Parent Goal 1: After two 1:1 parent training sessions, parent will prompt and reinforce (name’s) behavior during washing face instruction and implement error correction procedure if necessary.
Objective 1: Parent will implement washing face instruction using a full prompt, graduated guidance prompt, or spatial fading prompt level 2/2 opportunities with the trainer as “child.”
Objective 2: Parent will implement instruction using a full prompt, graduated guidance prompt, or spatial fading prompt level 2/2 opportunities when the trainer is present, during washing face instruction with their child.
Objective 3: Parent will deliver reinforcers correctly (as specified in program) 2/2 opportunities during washing face instruction with trainer as “child.”

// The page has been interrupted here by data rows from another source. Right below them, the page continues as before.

Definition ext2_write_existing_at (path data : list Z) : comp S unit :=
  require (negb (UINT32_MAX <? zlen data)) (-2) ;;;
  let* m := fail_as (-3) ext2_load_meta in
  let* ino := fail_as (-4) (ext2_resolve_path_at m path) in
  require (negb (ino =? 0)) (-4) ;;;
  let* file := fail_as (-5) (ext2_read_inode_at m ino) in
  require (negb (is_dir file)) (-6) ;;;
  require (i_block file 14 =? 0) (-7) ;;;
  let* p := (if owns_blocks file || negb (i_size file =? 0) then
               fail_as (-8) (ext2_truncate_at path 0) ;;;
               let* m := fail_as (-9) ext2_load_meta in
               let* file := fail_as (-10) (ext2_read_inode_at m ino) in
               ret (m, file)
             else ret (m, file)) in
  let '(m, file) := p in
  require (negb (max_data_blocks m <? need_blocks m (zlen data))) (-11) ;;;
  with_fs m (with_tx (write_blocks existing_codes m ino (touch_all (set_i_size (zlen data) (clear_i_block file))) data)).
End ops.
Lemma append_bounds : 0 <= p /\ 8 + de_name_len blk p <= host_min p /\ 8 + zlen name <= need /\ p + de_rec_len blk p <= bs /\
  0 <= de_name_len blk p < 256 /\ de_rec_len blk p < 2 ^ 16.
Proof using Hblk Hchain Hroom Hname Hnb Hchild Hft.
  destruct (de_ranges blk bs Hblk p) as (H1 & H2 & _). pose proof (min_rec_len_spec _ H2) as [H3 _]. pose proof (min_rec_len_spec (zlen name) ltac:(lia)) as [H4 _].
  destruct (chain_in blk bs Hblk 0 _ p Hchain ltac:(mem)) as (H5 & H6 & H7). unfold host_min, need. lia.
Qed.
Lemma append_lengths : zlen (set_de_rec_len p (host_min p) blk) = bs /\ zlen (dirent_bytes child (de_rec_len blk p - host_min p) ft name) = de_rec_len blk p - host_min p.
Proof using Hblk Hchain Hroom Hname Hnb Hchild Hft.
  destruct append_bounds as (? & ? & ? & ? & ? & ?). destruct Hblk as [Hl _ _]. split.
  - unfold set_de_rec_len. apply zlen_splice_n; rewrite ?zlen_put16; lia.
  - apply zlen_dirent. lia.
Qed.
Lemma appended_block : dir_block (appended p) bs.
Proof using Hblk Hchain Hroom Hname Hnb Hchild Hft.
  destruct append_bounds as (? & ? & ? & ? & ? & ?), append_lengths as [L1 L2], Hblk as [Hl Hb Hbs]. split; [|apply splice_bytes|done].
  - apply zlen_splice_n; lia.
  - apply splice_bytes; [done|]. repeat constructor; apply u8_range.
  - by apply dirent_is_byte.
Qed.
(** Outside the record at [p] the block is as before. *)
Lemma appended_agree q n : 0 <= q -> q + n <= p \/ p + de_rec_len blk p <= q -> agree (appended p) blk q n.
Proof using Hblk Hchain Hroom Hname Hnb Hchild Hft.
  destruct append_bounds as (? & ? & ? & ? & ? & ?), append_lengths as [L1 L2], Hblk as [Hl Hb Hbs]. intros Hq Hd.
  eapply agree_trans; [apply agree_splice; lia|]. unfold set_de_rec_len. apply agree_splice; rewrite ?zlen_put16; lia.
Qed.
Lemma appended_rec q : 0 <= q -> 8 + de_name_len blk q <= de_rec_len blk q -> q + de_rec_len blk q <= bs -> q + de_rec_len blk q <= p \/ p + de_rec_len blk p <= q ->
  de_inode (appended p) q = de_inode blk q /\ de_rec_len (appended p) q = de_rec_len blk q /\ de_name_len (appended p) q = de_name_len blk q /\
  de_file_type (appended p) q = de_file_type blk q /\ de_name (appended p) q = de_name blk q.
Proof using Hblk Hchain Hroom Hname Hnb Hchild Hft.
  destruct appended_block as [Hl' _ _], Hblk as [Hl Hb _]. intros. destruct (de_ranges blk bs Hblk q) as (_ & ? & _). apply (agree_rec _ _ q (de_rec_len blk q)); try lia; [|done].
  apply appended_agree; lia.
Qed.
(** The record at [p] keeps its entry and gives up its room. *)
Lemma appended_host :
  de_inode (appended p) p = de_inode blk p /\ de_rec_len (appended p) p = host_min p /\ de_name_len (appended p) p = de_name_len blk p /\
  de_file_type (appended p) p = de_file_type blk p /\ de_name (appended p) p = de_name blk p.
Proof using Hblk Hchain Hroom Hname Hnb Hchild Hft.
  destruct append_bounds as (? & ? & ? & ? & ? & ?), append_lengths as [L1 L2], appended_block as [Hl' _ _], Hblk as [Hl Hb Hbs].
  assert (forall q n, p <= q -> q + n <= p + host_min p -> agree (appended p) (set_de_rec_len p (host_min p) blk) q n) as Ha by (intros q n H5 H6; apply agree_splice; lia).
  assert (forall q n, 0 <= q -> q + n <= p + 4 \/ p + 6 <= q -> agree (set_de_rec_len p (host_min p) blk) blk q n) as Hs.
  { intros q n H5 H6. unfold set_de_rec_len. apply agree_splice; rewrite ?zlen_put16; lia. }
  unfold de_inode, de_rec_len, de_name_len, de_file_type, de_name. split_and!.
  - rewrite (agree_le32 _ _ _ (Ha p 4 ltac:(lia) ltac:(lia))). apply agree_le32, Hs; lia.
  - rewrite (agree_le16 _ _ _ (Ha (p + 4) 2 ltac:(lia) ltac:(lia))). unfold set_de_rec_len. rewrite u16_id by lia. apply le16_splice_in; lia.
  - rewrite (Ha (p + 6) 1) by lia. apply (Hs (p + 6) 1); lia.
  - rewrite (Ha (p + 7) 1) by lia. apply (Hs (p + 7) 1); lia.
  - assert (de_name_len (appended p) p = de_name_len blk p) as -> by (unfold de_name_len; rewrite (Ha (p + 6) 1) by lia; apply (Hs (p + 6) 1); lia).
    apply agree_sub; try lia. eapply agree_trans; [apply Ha; lia|apply Hs; lia].
Qed.
(** The new record. *)
Lemma appended_new :
  de_inode (appended p) (p + host_min p) = child /\ de_rec_len (appended p) (p + host_min p) = de_rec_len blk p - host_min p /\
  de_name_len (appended p) (p + host_min p) = zlen name /\ de_file_type (appended p) (p + host_min p) = ft /\ de_name (appended p) (p + host_min p) = name.
Proof using Hblk Hchain Hroom Hname Hnb Hchild Hft.
  destruct append_bounds as (? & ? & ? & ? & ? & ?), append_lengths as [L1 L2], appended_block as [Hl' _ _]. set (r := de_rec_len blk p - host_min p) in *. set (e := dirent_bytes child r ft name) in *.
  assert (forall i, 0 <= i < r -> bget (appended p) (p + host_min p + i) = bget e i) as Hat.
  { intros i Hi. unfold appended. fold r e. rewrite bget_splice_in by lia. f_equal. lia. }
  apply dirent_fields; lia || done.
Qed.
(* ===== verification/Ext2Layout.v ===== *)
(** * Ext2Layout: where an EXT2 file system keeps its metadata

    The geometry that the superblock and the descriptors fix ([geo]), the
    metadata blocks by their role, and what loading, storing and the inode
    table do in terms of blocks.  Only free counts change while a file system
    is used; the geometry does not. *)
From S2P Require Import Prelude Text Store Ext2 Ext2Alloc Ext2Block.
#[local] Open Scope Z_scope.

(** What never changes in the metadata. *)
Record geo : Type := Geo {
  g_bs : Z; g_blocks : Z; g_bpg : Z; g_ipg : Z; g_inodes : Z; g_first : Z; g_isize : Z; g_groups : Z; g_gdt : Z; g_gdtn : Z;
  g_bb : list Z; g_ib : list Z; g_it : list Z;
}.
Definition geo_of (m : ext2_meta) : geo :=
  Geo (m_block_size m) (s_blocks_count (m_sb m)) (s_blocks_per_group (m_sb m)) (s_inodes_per_group (m_sb m)) (s_inodes_count (m_sb m))
    (s_first_ino (m_sb m)) (s_inode_size (m_sb m)) (m_group_count m) (m_gdt_blk m) (m_gdt_blocks m)
    (bg_block_bitmap (m_gd m) <$> seqZ 0 (m_group_count m)) (bg_inode_bitmap (m_gd m) <$> seqZ 0 (m_group_count m))
    (bg_inode_table (m_gd m) <$> seqZ 0 (m_group_count m)).

(** The metadata blocks. *)
Inductive role : Type := RSuper | RGdt (k : Z) | RBb (g : Z) | RIb (g : Z) | RIt (g t : Z).

Section layout.
Context (G : geo) (sz : Z).
Local Abbreviation bs := (g_bs G).

(** Inodes in a block of the inode table, and blocks of a table. *)
Definition per : Z := bs / g_isize G.
Definition itn : Z := (g_ipg G + per - 1) / per.
(** Descriptors in a block. *)
Definition gper : Z := bs / 32.

Definition loc (r : role) : Z :=
  match r with
  | RSuper => 1024 / bs
  | RGdt k => g_gdt G + k
  | RBb g => bget (g_bb G) g
  | RIb g => bget (g_ib G) g
  | RIt g t => bget (g_it G) g + t
  end.
Definition valid (r : role) : Prop :=
  match r with
  | RSuper => True
  | RGdt k => 0 <= k < g_gdtn G
  | RBb g | RIb g => 0 <= g < g_groups G
  | RIt g t => 0 <= g < g_groups G /\ 0 <= t < itn
  end.

Record geo_ok : Prop := GeoOk {
  go_bs : bs = 1024 \/ bs = 2048 \/ bs = 4096;
  go_blocks : 0 < g_blocks G < 2 ^ 32; go_size : g_blocks G * bs <= sz;
  go_bpg : 0 < g_bpg G <= 8 * bs; go_ipg : 0 < g_ipg G <= 8 * bs;
  go_groups : 0 < g_groups G <= EXT2_MAX_GROUPS; go_last : (g_groups G - 1) * g_bpg G < g_blocks G <= g_groups G * g_bpg G;
  go_isize : 128 <= g_isize G <= bs; go_inodes : 0 < g_inodes G <= g_groups G * g_ipg G;
  go_gdt : g_gdt G = 1024 / bs + 1; go_gdtn : g_gdtn G = (g_groups G + gper - 1) / gper;
  go_inj : forall r1 r2, valid r1 -> valid r2 -> loc r1 = loc r2 -> r1 = r2; go_locs : forall r, valid r -> 0 <= loc r < g_blocks G;
}.

Context (HG : geo_ok).

Lemma bs_pos : 0 < bs <= 4096.
Proof using HG. destruct (go_bs HG) as [->|[->| ->]]; lia. Qed.
Lemma loc_inj r1 r2 : valid r1 -> valid r2 -> loc r1 = loc r2 -> r1 = r2.
Proof using HG. apply (go_inj HG). Qed.
Lemma loc_range r : valid r -> 0 <= loc r < g_blocks G.
Proof using HG. apply (go_locs HG). Qed.
Lemma block_inside k : 0 <= k < g_blocks G -> inside bs sz k.
Proof using HG. pose proof (go_size HG). pose proof bs_pos. split; [lia|nia]. Qed.
Lemma loc_inside r : valid r -> inside bs sz (loc r).
Proof using HG. intros. by apply block_inside, loc_range. Qed.
Lemma per_pos : 0 < per.
Proof using HG. unfold per. pose proof (go_isize HG). apply Z.div_str_pos. lia. Qed.
Lemma gper_32 : gper * 32 = bs.
Proof using HG. unfold gper. destruct (go_bs HG) as [->|[->| ->]]; reflexivity. Qed.

(** ** Inode numbers *)

Definition ino_ok (ino : Z) : Prop := 1 <= ino <= g_inodes G.
Definition ino_group (ino : Z) : Z := (ino - 1) / g_ipg G.
Definition ino_local (ino : Z) : Z := (ino - 1) mod g_ipg G.
Definition ino_role (ino : Z) : role := RIt (ino_group ino) (ino_local ino / per).
Definition iblk (ino : Z) : Z := loc (ino_role ino).
Definition ioff (ino : Z) : Z := ino_local ino mod per * g_isize G.

Lemma ino_group_range ino : ino_ok ino -> 0 <= ino_group ino < g_groups G /\ 0 <= ino_local ino < g_ipg G.
Proof using HG.
  unfold ino_ok, ino_group, ino_local. intros. pose proof (go_inodes HG). pose proof (go_ipg HG). split; [split; [apply Z.div_pos; lia|apply Z.div_lt_upper_bound; nia]|apply Z.mod_pos_bound; lia].
Qed.
Lemma ino_role_valid ino : ino_ok ino -> valid (ino_role ino).
Proof using HG.
  intros H. destruct (ino_group_range ino H) as [Hg Hl]. pose proof per_pos. split; [done|]. unfold itn. split; [apply Z.div_pos; lia|].
  apply Z.div_lt_upper_bound; [done|]. pose proof (Z.div_mod (g_ipg G + per - 1) per ltac:(lia)). pose proof (Z.mod_pos_bound (g_ipg G + per - 1) per ltac:(lia)). lia.
Qed.
Lemma ioff_range ino : 0 <= ioff ino /\ ioff ino + 128 <= bs.
Proof using HG.
  pose proof per_pos. pose proof (go_isize HG). unfold ioff. pose proof (Z.mod_pos_bound (ino_local ino) per ltac:(lia)).
  assert (per * g_isize G <= bs) by (unfold per; pose proof (Z.mul_div_le bs (g_isize G) ltac:(lia)); lia). nia.
Qed.
(** Two inodes share no byte of the table. *)
Lemma ino_apart a b : ino_ok a -> ino_ok b -> a <> b -> iblk a = iblk b -> ioff a + 128 <= ioff b \/ ioff b + 128 <= ioff a.
Proof using HG.
  intros Ha Hb Hne E. apply loc_inj in E; [|by apply ino_role_valid..]. injection E as Eg El. pose proof per_pos. pose proof (go_isize HG).
  unfold ioff. assert (ino_local a mod per <> ino_local b mod per); [|nia]. intros Em. apply Hne.
  pose proof (Z.div_mod (ino_local a) per ltac:(lia)). pose proof (Z.div_mod (ino_local b) per ltac:(lia)).
  pose proof (go_ipg HG). unfold ino_group, ino_local in *. pose proof (Z.div_mod (a - 1) (g_ipg G) ltac:(lia)). pose proof (Z.div_mod (b - 1) (g_ipg G) ltac:(lia)). nia.
Qed.
End layout.

(** ** The metadata in memory *)

Record mem_ok (G : geo) (m : ext2_meta) : Prop := MemOk {
  mk_meta : m = with_gd (fun _ => m_gd m) (meta_of (m_sb m)); mk_geo : geo_of m = G; mk_magic : s_magic (m_sb m) = 0xEF53;
  mk_sb : zlen (m_sb m) = SB_SIZE; mk_sb_bytes : Forall is_byte (m_sb m);
  mk_gd : zlen (m_gd m) = g_groups G * GD_SIZE; mk_gd_bytes : Forall is_byte (m_gd m);
}.

Section mem.
Context (G : geo) (m : ext2_meta) (Hm : mem_ok G m).

Lemma mk_bs : m_block_size m = g_bs G. Proof using Hm. by rewrite <- (mk_geo _ _ Hm). Qed.
Lemma mk_blocks : s_blocks_count (m_sb m) = g_blocks G. Proof using Hm. by rewrite <- (mk_geo _ _ Hm). Qed.
Lemma mk_bpg : s_blocks_per_group (m_sb m) = g_bpg G. Proof using Hm. by rewrite <- (mk_geo _ _ Hm). Qed.
Lemma mk_ipg : s_inodes_per_group (m_sb m) = g_ipg G. Proof using Hm. by rewrite <- (mk_geo _ _ Hm). Qed.
Lemma mk_inodes : s_inodes_count (m_sb m) = g_inodes G. Proof using Hm. by rewrite <- (mk_geo _ _ Hm). Qed.
Lemma mk_isize : s_inode_size (m_sb m) = g_isize G. Proof using Hm. by rewrite <- (mk_geo _ _ Hm). Qed.
Lemma mk_groups : m_group_count m = g_groups G. Proof using Hm. by rewrite <- (mk_geo _ _ Hm). Qed.
Lemma mk_gdt : m_gdt_blk m = g_gdt G. Proof using Hm. by rewrite <- (mk_geo _ _ Hm). Qed.
Lemma mk_gdtn : m_gdt_blocks m = g_gdtn G. Proof using Hm. by rewrite <- (mk_geo _ _ Hm). Qed.
Lemma bget_fmap_seqZ (f : Z -> Z) n i : 0 <= i < n -> bget (f <$> seqZ 0 n) i = f i.
Proof using. intros. change (f <$> seqZ 0 n) with (bytes_at f 0 n). by rewrite bget_bytes_at by lia. Qed.
Lemma mk_bb g : 0 <= g < g_groups G -> bg_block_bitmap (m_gd m) g = loc G (RBb g).
Proof using Hm. intros. cbn [loc]. rewrite <- (mk_geo _ _ Hm). cbn [g_bb geo_of]. rewrite bget_fmap_seqZ; [done|]. by rewrite mk_groups. Qed.
Lemma mk_ib g : 0 <= g < g_groups G -> bg_inode_bitmap (m_gd m) g = loc G (RIb g).
Proof using Hm. intros. cbn [loc]. rewrite <- (mk_geo _ _ Hm). cbn [g_ib geo_of]. rewrite bget_fmap_seqZ; [done|]. by rewrite mk_groups. Qed.
Lemma mk_it g : 0 <= g < g_groups G -> bg_inode_table (m_gd m) g = bget (g_it G) g.
Proof using Hm. intros. rewrite <- (mk_geo _ _ Hm). cbn [g_it geo_of]. rewrite bget_fmap_seqZ; [done|]. by rewrite mk_groups. Qed.
End mem.

(** Free counts are not geometry. *)
Lemma mem_ok_sb G m off v : mem_ok G m -> off = 12 \/ off = 16 -> mem_ok G (with_sb (fun sb => splice sb off (put32 v)) m).
Proof.
  intros [Hmeta Hgeo Hmg Hsb Hsbb Hgd Hgdb] Hoff. destruct m as [sb gd gc b1 b2 b3 b4 b5]. cbn [with_sb m_sb m_gd] in *. set (sb' := splice sb off (put32 v)).
  assert (forall p, 0 <= p -> p + 4 <= 12 \/ 20 <= p -> p + 4 <= SB_SIZE -> le32 sb' p = le32 sb p) as E32.
  { intros p Hp Hr Hl. unfold sb'. apply le32_splice_out; rewrite ?zlen_put32; unfold SB_SIZE in *; lia. }
  assert (forall p, 0 <= p -> p + 2 <= 12 \/ 20 <= p -> p + 2 <= SB_SIZE -> le16 sb' p = le16 sb p) as E16.
  { intros p Hp Hr Hl. unfold sb'. apply le16_splice_out; rewrite ?zlen_put32; unfold SB_SIZE in *; lia. }
  assert (meta_of sb' = with_sb (fun _ => sb') (meta_of sb)) as Em.
  { unfold meta_of, with_sb, block_size_of, s_blocks_count, s_blocks_per_group, s_inodes_per_group, s_inode_size, s_log_block_size. cbn [m_sb m_gd m_group_count m_block_size m_sb_blk m_gdt_blk m_gdt_blocks m_inode_tbl_blocks].
    by rewrite !E32, !E16 by (unfold SB_SIZE; lia). }
  split; cbn [with_sb m_sb m_gd]; fold sb'; [..|done|done].
  - rewrite Em. injection Hmeta as -> -> -> -> -> ->. done.
  - rewrite <- Hgeo. unfold geo_of. cbn [m_sb m_gd m_group_count m_block_size m_sb_blk m_gdt_blk m_gdt_blocks m_inode_tbl_blocks with_sb].
    unfold s_blocks_count, s_blocks_per_group, s_inodes_per_group, s_inode_size, s_inodes_count, s_first_ino. by rewrite !E32, !E16 by (unfold SB_SIZE; lia).
  - unfold s_magic in *. by rewrite E16 by (unfold SB_SIZE; lia).
  - apply zlen_splice_n; rewrite ?zlen_put32; unfold SB_SIZE in *; lia.
  - apply splice_bytes; [done|apply put32_bytes].
Qed.
Lemma put16_bytes v : Forall is_byte (put16 v).
Proof. repeat constructor; apply u8_range. Qed.
Lemma mem_ok_gd G m off g v : mem_ok G m -> 12 <= off <= 30 -> 0 <= g -> mem_ok G (with_gd (set_bg16 off g v) m).
Proof.
  intros [Hmeta Hgeo Hmg Hsb Hsbb Hgd Hgdb] Hoff Hg. destruct m as [sb gd gc b1 b2 b3 b4 b5]. cbn [with_gd m_sb m_gd] in *. set (gd' := set_bg16 off g v gd).
  assert (zlen gd' = zlen gd) as Hl by (unfold gd', set_bg16, GD_SIZE; case_match eqn:E; [|done]; apply Z.leb_le in E; apply zlen_splice; rewrite ?zlen_put16; lia).
  assert (gc = g_groups G) as Egc by (rewrite <- Hgeo; done).
  assert (forall p k, 0 <= p < gc -> 0 <= k <= 8 -> le32 gd' (p * GD_SIZE + k) = le32 gd (p * GD_SIZE + k)) as E32.
  { intros p k Hp Hk. unfold gd', set_bg16, GD_SIZE in *. case_match eqn:E; [|done]. apply Z.leb_le in E. apply le32_splice_out; rewrite ?zlen_put16; lia. }
  split; cbn [with_gd m_sb m_gd]; fold gd'; [..|done|done|done| |].
  - injection Hmeta as -> -> -> -> -> ->. done.
  - rewrite <- Hgeo. unfold geo_of. cbn [m_sb m_gd m_group_count m_block_size m_sb_blk m_gdt_blk m_gdt_blocks m_inode_tbl_blocks with_gd].
    f_equal; apply list_fmap_ext; intros i p Hp%lookup_seqZ; unfold bg_block_bitmap, bg_inode_bitmap, bg_inode_table.
    + rewrite <- (Z.add_0_r (p * GD_SIZE)). apply E32; lia.
    + apply E32; lia.
    + apply E32; lia.
  - by rewrite Hl.
  - unfold gd', set_bg16. case_match; [|done]. apply splice_bytes; [done|apply put16_bytes].
Qed.
Lemma mem_ok_take_block G m g : mem_ok G m -> 0 <= g -> mem_ok G (take_block g m).
Proof. intros Hm Hg. unfold take_block, set_bg_free_blocks_count. apply (mem_ok_sb _ _ 12 (u32 _)); [|lia]. by apply mem_ok_gd; [|lia|]. Qed.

Objective 4: Parent will deliver reinforcers correctly, (as specified in program) 2/2 opportunities when the trainer is present, during washing face instruction with their child.
Objective 5: Parent will implement error correction procedure (as specified in program) 2/2 opportunities….
And so on. I include objectives for data collection, and fading proximity from child as well.
Trainer Goals: To be completed within five 1- 1.5 hour sessions over a 3 week period.
Goal 1: To provide instruction to parent on how to prompt, reinforce, and implement error correction procedure during washing face instruction, and to collect and graph data on their child’s behavior.
Objective 1: Trainer will provide written material on and a verbal explanation of, types of prompts, delivery of prompts, prompt fading, error correction, the delivery of reinforcement, and data collection during a 1.5-hour session with parent.
Objective 2: Trainer will model for parent how to use a full physical prompt to teach washing face using picture list during one 1:1 parent training session.
Objective 3: Trainer will model for parent how to fade prompts using graduated guidance and spatial fading when teaching how to wash face using a picture list.
Objective 4: Trainer will provide feedback to parent on parent’s use of full physical prompt, graduated guidance and spatial fading techniques during 1:1 parent training session with trainer as “child”
…and so on. I include objectives for all aspects of instruction including reinforcer delivery and data collection.
Okay… Not the Quickest Process, but It Allows You To Focus on What Matters Most in Parent Training Sessions.
Although it takes time, I find that starting the parent training process off with a SMART set of goals and objectives starts us off on the right foot. More importantly, reviewing the goals and objectives after every session and having both the trainer and parent sign off when a training objective is complete, keeps everyone on track and invested in the training process.